#### Directions for this task
Needed from the data below: all lines that contain the word "truthy".

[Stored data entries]
(** [export async function action({ request })] *)
Definition action (args : DataFunctionArgs) : Async Response :=
  userId ← lift (requireUserId (request args));
  let submission := parse (request args) in
  if negb (String.eqb (intent submission) "submit") then
    mret (json (ActionJson "idle" submission) 200)
  else
    match value submission with
    | None => mret (json (ActionJson "error" submission) 400)
    | Some v =>
        let noteId := noteId v in
        note ← note_findFirst noteId;
        note ← invariantResponse note "Not found" 404;
        permission ← permission_findFirst
               {| where_user := userId;
                  where_entity := "note";
                  where_action := "delete";
                  where_access :=
                    if String.eqb (an_ownerId note) userId
                    then InList ["any"; "own"] else Equals "any" |};
        _ ← (if negb (Boolean permission) then throw unauthorized else mret tt);
        _ ← note_delete (an_id note);
        mret (redirect ("/users/" ^^ an_owner_username note ^^ "/notes"))
    end.

(** The form [<DeleteNote id />] renders: a hidden [noteId] input and a
    submit button named [intent] with value [delete-note]. *)
Record DeleteNoteForm := {
  form_id : string;
  hidden_noteId : string;
  button_name : string;
  button_value : string;
}.

(** [export function DeleteNote({ id })] *)
Definition DeleteNote (id : string) : DeleteNoteForm :=
  {| form_id := "delete-note"; hidden_noteId := id;
     button_name := "intent"; button_value := "delete-note" |}.

Inductive ToolbarItem :=
| TimeAgoLabel (label : string)
| DeleteControl (f : DeleteNoteForm)
| EditLink (to : string).

Record Thumbnail := {
  href : string;
  src : string;
  alt : string;
}.

(** What [NoteRoute] renders: the heading, the scrolling block (its class,
    the thumbnails, the content paragraph) and the floating toolbar, when
    there is one. *)
Record NoteView := {
  heading : string;
  scroll_class : string;
  thumbnails : list Thumbnail;
  paragraph : string;
  toolbar : option (list ToolbarItem);
}.

(** [export default function NoteRoute()], with the values of
    [useLoaderData] and [useOptionalUser] as arguments. *)
Definition NoteRoute (data : LoaderData) (user : option User) : NoteView :=
  let isOwner :=
    match user with
    | Some u => String.eqb (user_id u) (ln_ownerId (note data))
    | None => false
    end in
  let canDelete := canDelete data in
  let displayBar := canDelete || isOwner in
  {| heading := ln_title (note data);
     scroll_class := (if displayBar then "pb-24" else "pb-12") ^^ " overflow-y-auto";
     thumbnails :=
       map (fun image => {| href := getNoteImgSrc (image_id image);
                            src := getNoteImgSrc (image_id image);
                            alt := default "" (altText image) |})
           (ln_images (note data));
     paragraph := ln_content (note data);
     toolbar :=
       if displayBar then
         Some ([TimeAgoLabel (timeAgo data ^^ " ago")]
               ++ (if canDelete then [DeleteControl (DeleteNote (ln_id (note data)))]
                   else [])
               ++ [EditLink "edit"])
       else None |}.

(** The data of the parent route [./notes.tsx] that [meta] reads:
    [owner.name], which may be null. *)
Record NotesLoaderData := {
  notes_owner_name : option string;
}.

Record RouteMatch := {
  match_id : string;
  match_data : option NotesLoaderData;
}.

Inductive MetaDescriptor :=
| MetaTitle (t : string)
| MetaName (name content : string).
(** * Insight generation and reconciliation engine of tools.garmin.dailysync

    A shallow embedding of [src/utils/ai_insights.ts], the insight table of
    [src/utils/sqlite.ts] and the comment helpers of
    [src/utils/garmin_common.ts], with the properties the specification
    states about them.

    Conventions of the embedding.
    - JavaScript strings are [string]s of UTF-8 bytes.  White space, for
      [trim], [\s] and [parseInt], is the set ECMAScript gives, each
      character in its UTF-8 form.
    - JavaScript numbers that carry a confidence are [number]: [NaN] or an
      exact rational.  A decimal literal is read as the rational it
      denotes, so [0.85] is [85 # 100].
    - [async] functions are computations in the monad [M]: a state
      transformer over [World] that either returns or throws.
    - The clock of the world is what [Date.now()] reads.  It moves
      while a computation is suspended (a timer, a request, a statement
      against the database) and while a model call is prepared: by the
      delay a timer runs for, and by a tick that is never negative.
    - The trace of the world records what a run did, newest first. *)

From Stdlib Require Import String Ascii List ZArith QArith Qround Lia Bool Arith.
From Stdlib Require Import DecimalString.
Import ListNotations.

Set Implicit Arguments.
Open Scope string_scope.

(* ================================================================= *)
(** ** JavaScript strings *)

Module JsString.

Definition LF : ascii := "010"%char.

(** White space is what [String.prototype.trim], the regular expression
    class [\s] and [parseInt] take for it.  Its ASCII members: U+0009 to
    U+000D and U+0020. *)
Definition isWhiteSpace (c : ascii) : bool :=
  let n := nat_of_ascii c in
  (Nat.eqb n 9 || Nat.eqb n 10 || Nat.eqb n 11 || Nat.eqb n 12
   || Nat.eqb n 13 || Nat.eqb n 32)%bool.

(** U+00A0, in UTF-8 the bytes C2 A0. *)
Definition isWideSpace2 (a b : ascii) : bool :=
  (Nat.eqb (nat_of_ascii a) 194 && Nat.eqb (nat_of_ascii b) 160)%bool.

(** The members of three bytes: U+1680 (E1 9A 80); U+2000 to U+200A,
    U+2028, U+2029 and U+202F (E2 80 80 to 8A, A8, A9, AF); U+205F
    (E2 81 9F); U+3000 (E3 80 80); U+FEFF (EF BB BF). *)
Definition isWideSpace3 (a b c : ascii) : bool :=
  let x := nat_of_ascii a in
  let y := nat_of_ascii b in
  let z := nat_of_ascii c in
  ((Nat.eqb x 225 && Nat.eqb y 154 && Nat.eqb z 128)
   || (Nat.eqb x 226 && Nat.eqb y 128
       && ((Nat.leb 128 z && Nat.leb z 138)
           || Nat.eqb z 168 || Nat.eqb z 169 || Nat.eqb z 175))
   || (Nat.eqb x 226 && Nat.eqb y 129 && Nat.eqb z 159)
   || (Nat.eqb x 227 && Nat.eqb y 128 && Nat.eqb z 128)
   || (Nat.eqb x 239 && Nat.eqb y 187 && Nat.eqb z 191))%bool.

(** What is left of [s] after the white space character it starts
    with. *)
Definition stripSpace (s : string) : option string :=
  match s with
  | EmptyString => None
  | String a r =>
      if isWhiteSpace a then Some r
      else
        match r with
        | EmptyString => None
        | String b r' =>
            if isWideSpace2 a b then Some r'
            else
              match r' with
              | EmptyString => None
              | String c r'' => if isWideSpace3 a b c then Some r'' else None
              end
        end
  end.

Definition isDigit (c : ascii) : bool :=
  let n := nat_of_ascii c in (Nat.leb 48 n && Nat.leb n 57)%bool.

(** ASCII case folding, as the [i] flag does without the [u] flag. *)
Definition toLower (c : ascii) : ascii :=
  let n := nat_of_ascii c in
  if (Nat.leb 65 n && Nat.leb n 90)%bool then ascii_of_nat (n + 32) else c.

(** [s] is truthy: it is not the empty string. *)
Definition truthy (s : string) : bool :=
  match s with EmptyString => false | String _ _ => true end.

(** [startsWith p s]: [Some rest] when [s = p ++ rest]. *)
Fixpoint stripPrefix (p s : string) : option string :=
  match p, s with
  | EmptyString, _ => Some s
  | String a p', String b s' =>
      if Ascii.eqb a b then stripPrefix p' s' else None
  | String _ _, EmptyString => None
  end.

(** The same, comparing letters without regard to case. *)
Fixpoint stripPrefixCI (p s : string) : option string :=
  match p, s with
  | EmptyString, _ => Some s
  | String a p', String b s' =>
      if Ascii.eqb (toLower a) (toLower b) then stripPrefixCI p' s' else None
  | String _ _, EmptyString => None
  end.

Definition startsWith (p s : string) : bool :=
  match stripPrefix p s with Some _ => true | None => false end.

(** [hay.includes(needle)] *)
Fixpoint includes (needle hay : string) : bool :=
  match hay with
  | EmptyString => startsWith needle EmptyString
  | String _ hay' => (startsWith needle hay || includes needle hay')%bool
  end.

(** Number of positions of [hay] at which [needle] starts. *)
Fixpoint occurrences (needle hay : string) : nat :=
  match hay with
  | EmptyString => 0
  | String _ hay' =>
      (if startsWith needle hay then 1 else 0) + occurrences needle hay'
  end.

(** [s] without the white space it starts with: [stripSpace] as often
    as it applies. *)
Fixpoint trimStart (s : string) : string :=
  match s with
  | EmptyString => EmptyString
  | String a r =>
      if isWhiteSpace a then trimStart r
      else
        match r with
        | EmptyString => s
        | String b r' =>
            if isWideSpace2 a b then trimStart r'
            else
              match r' with
              | EmptyString => s
              | String c r'' => if isWideSpace3 a b c then trimStart r'' else s
              end
        end
  end.

(** [s] holds white space only. *)
Definition isBlank (s : string) : bool :=
  match trimStart s with EmptyString => true | String _ _ => false end.

(** [s] up to the white space it ends with. *)
Fixpoint trimEnd (s : string) : string :=
  match s with
  | EmptyString => EmptyString
  | String c s' => if isBlank s then EmptyString else String c (trimEnd s')
  end.

Definition trim (s : string) : string := trimEnd (trimStart s).

(** Longest prefix of characters satisfying [p], and what follows it. *)
Fixpoint span (p : ascii -> bool) (s : string) : string * string :=
  match s with
  | EmptyString => (EmptyString, EmptyString)
  | String c s' =>
      if p c then let '(a, b) := span p s' in (String c a, b)
      else (EmptyString, s)
  end.

End JsString.
Import JsString.

(* ================================================================= *)
(** ** JavaScript numbers *)

Inductive number : Type :=
| NaN
| Num (q : Q).

Definition Math_max (a b : number) : number :=
  match a, b with
  | Num x, Num y => Num (if Qle_bool x y then y else x)
  | _, _ => NaN
  end.

Definition Math_min (a b : number) : number :=
  match a, b with
  | Num x, Num y => Num (if Qle_bool x y then x else y)
  | _, _ => NaN
  end.

(** [lo <= n <= hi], false for [NaN] as every comparison with it is. *)
Definition inRange (lo hi : Q) (n : number) : bool :=
  match n with
  | NaN => false
  | Num q => (Qle_bool lo q && Qle_bool q hi)%bool
  end.

Definition digitValue (c : ascii) : Z := Z.of_nat (nat_of_ascii c) - 48.

(** Value of a string of decimal digits, most significant first. *)
Fixpoint digitsToZ (acc : Z) (s : string) : Z :=
  match s with
  | EmptyString => acc
  | String c s' => digitsToZ (10 * acc + digitValue c) s'
  end.

(** [parseFloat] on a string of digits and dots (the only strings the
    confidence pattern captures): the longest prefix that is a decimal
    literal, [NaN] when that prefix holds no digit. *)
Definition parseFloat (s : string) : number :=
  let '(ip, r) := span isDigit s in
  let fp := match r with
            | String c r' => if Ascii.eqb c "." then fst (span isDigit r') else EmptyString
            | EmptyString => EmptyString
            end in
  match ip, fp with
  | EmptyString, EmptyString => NaN
  | _, _ =>
      Num (Qmake (digitsToZ 0 (ip ++ fp))
                 (Z.to_pos (10 ^ Z.of_nat (String.length fp))))
  end.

#### Final answer
(** [s] is truthy: it is not the empty string. *)
Definition truthy (s : string) : bool :=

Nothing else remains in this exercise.